PopGeneJS

Non-Random Mating

The Hardy-Weinberg principle assumes random mating — individuals pair without regard to genotype. In nature, mating is often non-random, which affects genotype frequencies without changing allele frequencies.

Key insight: Non-random mating changes genotype frequencies but does NOT change allele frequencies (unless combined with selection).

Types of Non-Random Mating

Assortative Mating

Positive assortative mating: Like pairs with like (similar phenotypes mate more often than expected by chance). This increases homozygosity.

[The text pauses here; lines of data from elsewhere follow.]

Lemma answers_about_themselves floor cap ttl b h calls :
  Forall (λ c, answers_detection (call_detection c.1) c.2) (zip calls (Manager_spec.answers floor cap ttl b h calls)).
Proof.
  apply Forall_lookup. intros i [c o] Hi a Ha. apply lookup_zip_with_Some in Hi as (c' & o' & [= <- <-] & Hc & Ho).
  cbn in Ha. subst o. by eapply answers_about.
Qed.

Lemma counted_detections h m tick ds answers :
  length answers = length ds → counted h m →
  counted (h ++ zip (alert_calls tick ds) answers) (count_event (count_detections ds m)).
Proof.
  intros Hl [Ht Hg]. pose proof (call_detections tick ds answers Hl) as Hds. split.
  - cbn [count_event detections_fired]. rewrite count_detections_total, len_app, Ht. rewrite <-Hds at 1.
    unfold len. rewrite length_fmap. lia.
  - intros labels. cbn [count_event detections_fired]. rewrite count_detections_get, filter_app, len_app, Hg.
    rewrite <-Hds at 1. rewrite filter_fmap. unfold len. by rewrite length_fmap.
Qed.

Section steps.
Context `{E : RegexEngine} {TE TA : Type} `{SqlTable EventValues TE, SqlTable AlertValues TA}.
Context (iso : Z → string) (prefix : string) (s : Settings) (rules : list Rule).
Context (Hfields : valid_fields s = true) (Hrules : Forall (λ r, validate_rule r = Ok r) rules).

Abbreviation floor := (alert_min_severity s).
Abbreviation alert_cap := (Z.to_nat DEDUP_MAX_ENTRIES).
Abbreviation alert_ok := (manager_ok floor alert_cap (alert_dedup_window_seconds s) (alert_throttle_max s)
  (alert_throttle_window_seconds s) (rule_throttles rules)).

(** The history is what the engine finds in the given events, in order, each
    answered about itself. *)
Definition evaluated (es : list Event) (h : list (call * option Alert)) (g : DetectionEngine) : Prop :=
  ∃ dss, evaluate_all iso es (new_engine rules MAX_THRESHOLD_GROUPS) = Ok (dss, g) ∧
    (call_detection ∘ fst) <$> h = concat dss ∧ Forall (λ c, answers_detection (call_detection c.1) c.2) h.

Lemma evaluate_all_snoc es e g dss g1 ds g' :
  evaluate_all iso es g = Ok (dss, g1) → evaluate iso e g1 = Ok (ds, g') →
  evaluate_all iso (es ++ [e]) g = Ok (dss ++ [ds], g').
Proof.
  revert g dss. induction es as [|e0 es IH]; intros g dss; cbn [app evaluate_all].
  { intros [= <- ->] ->. done. }
  intros ([ds0 g0] & -> & Hr)%result_bind_ok He. apply result_bind_ok in Hr as ([dss0 g2] & Hall & [= <- ->]).
  cbn. by rewrite (IH _ _ Hall He).
Qed.

Lemma evaluated_snoc es e h g ds g' tick answers :
  length answers = length ds → Forall (λ c, answers_detection (call_detection c.1) c.2) (zip (alert_calls tick ds) answers) →
  evaluated es h g → evaluate iso e g = Ok (ds, g') → evaluated (es ++ [e]) (h ++ zip (alert_calls tick ds) answers) g'.
Proof.
  intros Hl Hab (dss & Hall & Hh & Hf) He. exists (dss ++ [ds]). split; [by eapply evaluate_all_snoc|].
  split; [|by apply Forall_app]. rewrite fmap_app, Hh, call_detections, concat_app by done. cbn [concat]. by rewrite app_nil_r.
Qed.

Lemma rules_valid : Forall valid_rule rules.
Proof. eapply Forall_impl; [exact Hrules|]. intros r Hr. apply (validated_rule r Hr). Qed.

Lemma fmap_alert_calls {A} (f : call → A) (g : nat → A) tick ds :
  (∀ i d, f (mkCall (tick i).1 (tick i).2 d) = g i) → f <$> alert_calls tick ds = g <$> seq 0 (length ds).
Proof.
  intros Hfg. apply list_eq. intros i. unfold alert_calls. rewrite !list_lookup_fmap, list_lookup_imap.
  destruct (ds !! i) as [d|] eqn:Hd; cbn.
  - rewrite lookup_seq_lt by (eapply lookup_lt_Some; exact Hd). cbn. by rewrite Hfg.
  - rewrite lookup_seq_ge by (by apply lookup_ge_None). done.
Qed.

Lemma alert_calls_from (f : call → Z) (g : nat → Z) last tick ds :
  (∀ i d, f (mkCall (tick i).1 (tick i).2 d) = g i) → (∀ i j, (i ≤ j)%nat → g i ≤ g j) → (∀ i, last ≤ g i) →
  nondecreasing (last :: (f <$> alert_calls tick ds)).
Proof.
  intros Hfg Hg Hl. constructor; [by eapply alert_calls_sorted|]. rewrite (fmap_alert_calls f g tick ds Hfg).
  apply Forall_fmap, Forall_forall. intros i _. apply Hl.
Qed.

Lemma consume_event_ok rt e tick h sl nl :
  engine_ok rules MAX_THRESHOLD_GROUPS (rt_engine rt) → alert_ok sl nl h (rt_alerts rt) →
  Forall (lane_ok SINK_QUEUE) (am_lanes (rt_alerts rt)) →
  forward tick → (∀ i, sl ≤ (tick i).1 ∧ nl ≤ (tick i).2) →
  ∃ rt' alerts h' sl' nl', consume_event iso prefix s tick e rt = Ok rt' ∧
    engine_ok rules MAX_THRESHOLD_GROUPS (rt_engine rt') ∧ alert_ok sl' nl' h' (rt_alerts rt') ∧
    Forall (lane_ok SINK_QUEUE) (am_lanes (rt_alerts rt')) ∧
    (∀ b, (∀ i, (tick i).1 ≤ b) → sl' ≤ b) ∧ (∀ b, (∀ i, (tick i).2 ≤ b) → nl' ≤ b) ∧
    rt_pipeline rt' = rt_pipeline rt ∧
    rt_buffer rt' = Persist.consume prefix (persist_batch_size s) (persist_max_buffered s) alerts e (rt_buffer rt) ∧
    omap snd h' = omap snd h ++ alerts ∧ (counted h (rt_metrics rt) → counted h' (rt_metrics rt')) ∧
    (∀ es, evaluated es h (rt_engine rt) → evaluated (es ++ [e]) h' (rt_engine rt')) ∧
    events_ingested (rt_metrics rt') = events_ingested (rt_metrics rt) + 1.
Proof.
  intros Heng Hal Hlanes Hfw Hlast.
  destruct (evaluate_step iso rules MAX_THRESHOLD_GROUPS e (rt_engine rt) max_groups_positive rules_valid Heng)
    as (ds & ws & n & g' & _ & He & Hok & _).
  destruct (process_all_ok floor alert_cap (alert_dedup_window_seconds s) (alert_throttle_max s)
    (alert_throttle_window_seconds s) (rule_throttles rules) (λ rid t, rule_throttles_valid rules rid t Hrules)
    (throttle_window_positive s Hfields) sl nl h (rt_alerts rt) (alert_calls tick ds) Hal)
    as (m' & sl' & nl' & Hp & Hal' & Hsl & Hnl).
  { apply (alert_calls_from _ (λ i, (tick i).1)); [done|intros; by apply Hfw|apply Hlast]. }
  { apply (alert_calls_from _ (λ i, (tick i).2)); [done|intros; by apply Hfw|apply Hlast]. }
  eexists _, _, _, sl', nl'. unfold consume_event. rewrite He. cbn [mbind result_bind]. rewrite Hp.
  cbn [mbind result_bind]. split; [done|]. cbn [rt_engine rt_alerts rt_pipeline rt_buffer rt_metrics].
  match goal with |- context [omap id ?l] =>
    assert (Hlen : length l = length ds) by (rewrite answers_length; unfold alert_calls; by rewrite length_imap) end.
  split_and!; [done|exact Hal'|by eapply process_all_lanes| | |done|done| | | |].
  - intros b Hb. apply Hsl. pose proof (Hb 0%nat). pose proof (proj1 (Hlast 0%nat)). constructor; [lia|].
    rewrite (fmap_alert_calls _ (λ i, (tick i).1)) by done. apply Forall_fmap, Forall_forall. intros i _. apply Hb.
  - intros b Hb. apply Hnl. pose proof (Hb 0%nat). pose proof (proj2 (Hlast 0%nat)). constructor; [lia|].
    rewrite (fmap_alert_calls _ (λ i, (tick i).2)) by done. apply Forall_fmap, Forall_forall. intros i _. apply Hb.
  - rewrite omap_app. f_equal. apply answered_alerts. unfold alert_calls. by rewrite length_imap.
  - intros Hc. by apply counted_detections.
  - intros es Hes. eapply evaluated_snoc; [done| |done..]. apply answers_about_themselves.
  - cbn [count_event events_ingested]. by rewrite count_detections_ingested.
Qed.
End steps.

(** *** What a step of the pipeline does to its history *)

Lemma take_effect {E W} `{DuplicateFilter W} (key : E → string) (p p' : Pipeline.system E W) now :
  pl_step key p (Take now) = Ok p' →
  (sys_handled p' = sys_handled p ∧ (sys_dispatched p' = sys_dispatched p ∨ ∃ e, sys_dispatched p' = sys_dispatched p ++ [e])) ∨
  ∃ e, sys_handled p' = sys_handled p ++ [(e, Deduped)] ∧ sys_dispatched p' = sys_dispatched p ∧
    sys_lookups p' = sys_lookups p ++ [(now, key e)].
Proof.
  unfold pl_step. destruct (sys_handling p); [intros [= <-]; by left; split; [|left]|].
  destruct (consume_take _ _ _) as [r|]; [|intros [= <-]; by left; split; [|left]].
  intros ([[[e1|] e] q] & _ & [= <-])%result_bind_ok.
  - left. split; [done|]. right. by exists e.
  - right. by exists e.
Qed.

(** A duplicate is one of an event that was dispatched. *)
Lemma deduped_dispatched {E W} `{DuplicateFilter W} (key : E → string) cap ttl last last' (p p' : Pipeline.system E W) now e :
  sys_ok key cap ttl last p → sys_ok key cap ttl last' p' → sys_dispatched p' = sys_dispatched p →
  sys_lookups p' = sys_lookups p ++ [(now, key e)] → key e ∈ key <$> sys_dispatched p.
Proof.
  intros Hp Hp' Hd Hl. pose proof (so_history _ _ _ _ _ Hp) as Hh. pose proof (so_history _ _ _ _ _ Hp') as Hh'.
  rewrite <-Hh. unfold history in *. rewrite Hl, history_snoc, Hd, <-Hh in Hh'.
  unfold Spec.observe in Hh'. destruct (Spec.duplicate _ _ _ _ _) eqn:Hdup.
  - unfold Spec.duplicate in Hdup. apply bool_decide_eq_true in Hdup as (a & -> & Ha)%list_elem_of_fmap.
    apply list_elem_of_fmap_2. eapply elem_of_sublist; [exact Ha|apply live_sublist].
  - apply (f_equal length) in Hh'. rewrite fmap_app, length_app in Hh'. simpl in Hh'. lia.
Qed.

Lemma return_effect {E W} `{DuplicateFilter W} (key : E → string) (p p' : Pipeline.system E W) ok e :
  pl_step key p (Return ok) = Ok p' → sys_handling p = Some e →
  sys_handled p' = sys_handled p ++ [(e, if ok then Processed else Errored)] ∧ sys_dispatched p' = sys_dispatched p.
Proof. unfold pl_step. intros Hs Hh. rewrite Hh in Hs. by apply result_bind_ok in Hs as (q & _ & [= <-]). Qed.

Lemma put_effect {E W} `{DuplicateFilter W} (key : E → string) (p p' : Pipeline.system E W) e :
  pl_step key p (Put e) = Ok p' → sys_handled p' = sys_handled p ∧ sys_dispatched p' = sys_dispatched p.
Proof. unfold pl_step. by destruct (put _ _); intros [= <-]. Qed.

(** *** The invariant *)

Definition analysed (handled : list (Event * fate)) : list Event := (filter (λ x, x.2 = Processed) handled).*1.

Section invariant.
Context `{E : RegexEngine} {TE TA : Type} `{SqlTable EventValues TE, SqlTable AlertValues TA}.
Context (iso : Z → string) (prefix : string) (s : Settings) (rules : list Rule).
Context (Hfields : valid_fields s = true) (Hrules : Forall (λ r, validate_rule r = Ok r) rules).
Implicit Types x : Service (TE := TE) (TA := TA).

Abbreviation event_cap := (Z.to_nat (dedup_max_entries s)).
Abbreviation pipeline_ok := (sys_ok dedup_key event_cap (dedup_window_seconds s)).
Abbreviation evaluated := (evaluated iso rules).
Abbreviation alert_ok := (manager_ok (alert_min_severity s) (Z.to_nat DEDUP_MAX_ENTRIES)
  (alert_dedup_window_seconds s) (alert_throttle_max s) (alert_throttle_window_seconds s) (rule_throttles rules)).

(** [evs] and [als] are the records buffered so far, with their write ids. *)
Record service_ok (last sl nl : Z) evs als x : Prop := {
  ok_pipeline : pipeline_ok last (pipeline_of x);
  ok_engine : engine_ok rules MAX_THRESHOLD_GROUPS (rt_engine (sv_runtime x));
  ok_alerts : ∃ h, alert_ok sl nl h (rt_alerts (sv_runtime x)) ∧ record <$> als = omap snd h ∧
    counted h (rt_metrics (sv_runtime x)) ∧ evaluated (analysed (sv_handled x)) h (rt_engine (sv_runtime x));
  ok_lanes : Forall (lane_ok SINK_QUEUE) (am_lanes (rt_alerts (sv_runtime x)));
  ok_database : world_inv prefix (persist_max_buffered s) evs als (database_of x);
  ok_analysed : record <$> evs = analysed (sv_handled x);
  ok_no_error : Forall (λ y, y.2 ≠ Errored) (sv_handled x);
  ok_duplicates : ∀ e, (e, Deduped) ∈ sv_handled x → dedup_key e ∈ dedup_key <$> sv_dispatched x;
  ok_ingested : events_ingested (rt_metrics (sv_runtime x)) = len (analysed (sv_handled x));
}.

Lemma max_pending_nonneg : 0 ≤ persist_max_buffered s.
Proof.
  pose proof Hfields as Hv. unfold valid_fields, between in Hv.
  repeat match goal with H : _ && _ = true |- _ => apply andb_true_iff in H as [H ?] end. reflect_bools. lia.
Qed.

Lemma pipeline_set p x : pipeline_of (set_pipeline p x) = p.
Proof. by destruct p. Qed.

Lemma alert_ok_lanes sl nl h lanes (rt : Runtime) :
  alert_ok sl nl h (rt_alerts rt) → alert_ok sl nl h (rt_alerts (with_lanes lanes rt)).
Proof. intros []. by split. Qed.

Lemma queued_ok last sl nl evs als x e :
  service_ok last sl nl evs als x →
  ∃ x', service_step iso prefix s x (Queued e) = Ok x' ∧ service_ok last sl nl evs als x'.
Proof.
  intros [Hp He Ha Hl Hd Han Hne Hdu Hin]. destruct (put_ok dedup_key _ _ last _ e Hp) as (p & Hs & Hp').
  exists (set_pipeline p x). cbn [service_step]. rewrite Hs. split; [done|].
  apply put_effect in Hs as [Hh Hdi]. cbn in Hh, Hdi.
  split; cbn [sv_handled sv_dispatched set_pipeline]; by rewrite ?pipeline_set, ?Hh, ?Hdi.
Qed.

Lemma taken_ok last sl nl evs als x now :
  service_ok last sl nl evs als x → last ≤ now →
  ∃ x' last', service_step iso prefix s x (Taken now) = Ok x' ∧ service_ok last' sl nl evs als x' ∧ last' ≤ now ∧
    (sv_handling x = None → progress (pipeline_of x) (pipeline_of x')).
Proof.
  intros [Hp He Ha Hl Hd Han Hne Hdu Hing] Hnow.
  destruct (take_ok dedup_key _ _ last now _ Hp Hnow) as (p & last' & Hs & Hp' & Hle & Hpr).
  exists (set_pipeline p x), last'. cbn [service_step]. rewrite Hs. split; [done|].
  rewrite pipeline_set. split; [|by split].
  apply take_effect in Hs as [(Hh & Hdi)|(e & Hh & Hdi & Hlk)].
  - cbn in Hh, Hdi. split; cbn [sv_handled sv_dispatched set_pipeline]; rewrite ?pipeline_set, ?Hh; try done. intros e He1%Hdu. destruct Hdi as [->|(e' & ->)]; [done|].
    rewrite fmap_app. apply elem_of_app. by left.
  - pose proof (deduped_dispatched _ _ _ _ _ _ _ _ _ Hp Hp' Hdi Hlk) as Hdup. cbn in Hh, Hdi, Hdup.
    assert (Hsame : analysed (sv_handled x ++ [(e, Deduped)]) = analysed (sv_handled x)).
    { unfold analysed. by rewrite filter_app, filter_cons_False, filter_nil, app_nil_r. }
    split; cbn [sv_handled sv_dispatched set_pipeline]; rewrite ?pipeline_set, ?Hh, ?Hdi, ?Hsame; try done.
    + apply Forall_app. split; [done|]. by apply Forall_singleton.
    + intros e1 [?|[= ->]%list_elem_of_singleton]%elem_of_app; [by apply Hdu|done].
Qed.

Negative assortative mating (disassortative): Unlike pairs with unlike (dissimilar phenotypes mate more often). This increases heterozygosity.

Inbreeding

Mating between relatives increases the probability that offspring receive identical alleles from a common ancestor. The inbreeding coefficient F measures this:

F = (H_exp - H_obs) / H_exp Deviation from HWE heterozygosity

Effects on Genotype Frequencies

Under inbreeding or positive assortative mating, genotype frequencies shift from HWE:

P(AA) = p² + Fpq Homozygote excess

P(Aa) = 2pq(1-F) Heterozygote deficit

P(aa) = q² + Fpq Homozygote excess

Interactive: Assortative Mating Effects

Adjust the degree of positive assortative mating (α) to see how heterozygosity declines over generations. At α = 0, mating is random (HWE maintained). At α = 1, only like genotypes mate.

Assortment (α) 0.30

Initial p 0.50

Positive assortative mating reduces heterozygosity while preserving allele frequencies.

Inbreeding Depression

Increased homozygosity from inbreeding often reduces fitness because:

Deleterious recessives: Recessive harmful alleles become exposed in homozygotes
Overdominance: If heterozygotes are fittest, homozygotes have lower fitness
Reduced variation: Less genetic diversity for response to environmental change

This inbreeding depression is stronger for fitness-related traits and in populations that are normally outbreeding.

Selfing

Self-fertilization is the extreme of inbreeding (F approaches 1). After t generations of selfing:

H(t) = H₀ × (1/2)^t Halving of heterozygosity each generation

Heterozygosity halves each generation under complete selfing. After 10 generations, only ~0.1% of the original heterozygosity remains.

Outbreeding

When inbred populations cross, the F1 generation shows heterosis (hybrid vigor):

Dominance hypothesis: Heterozygotes mask deleterious recessives
Overdominance hypothesis: Heterozygotes are intrinsically superior

However, crossing very divergent populations can cause outbreeding depression if locally adapted gene combinations are broken up.

Practical Implications

Conservation: Small populations risk inbreeding depression
Agriculture: Inbred lines crossed for hybrid vigor
Human genetics: Consanguineous marriages increase recessive disease risk
Forensics: Population structure affects DNA match probabilities

The effective number of breeders and mating system determine how quickly genetic variation is lost. Managing mating patterns is crucial for conservation of endangered species.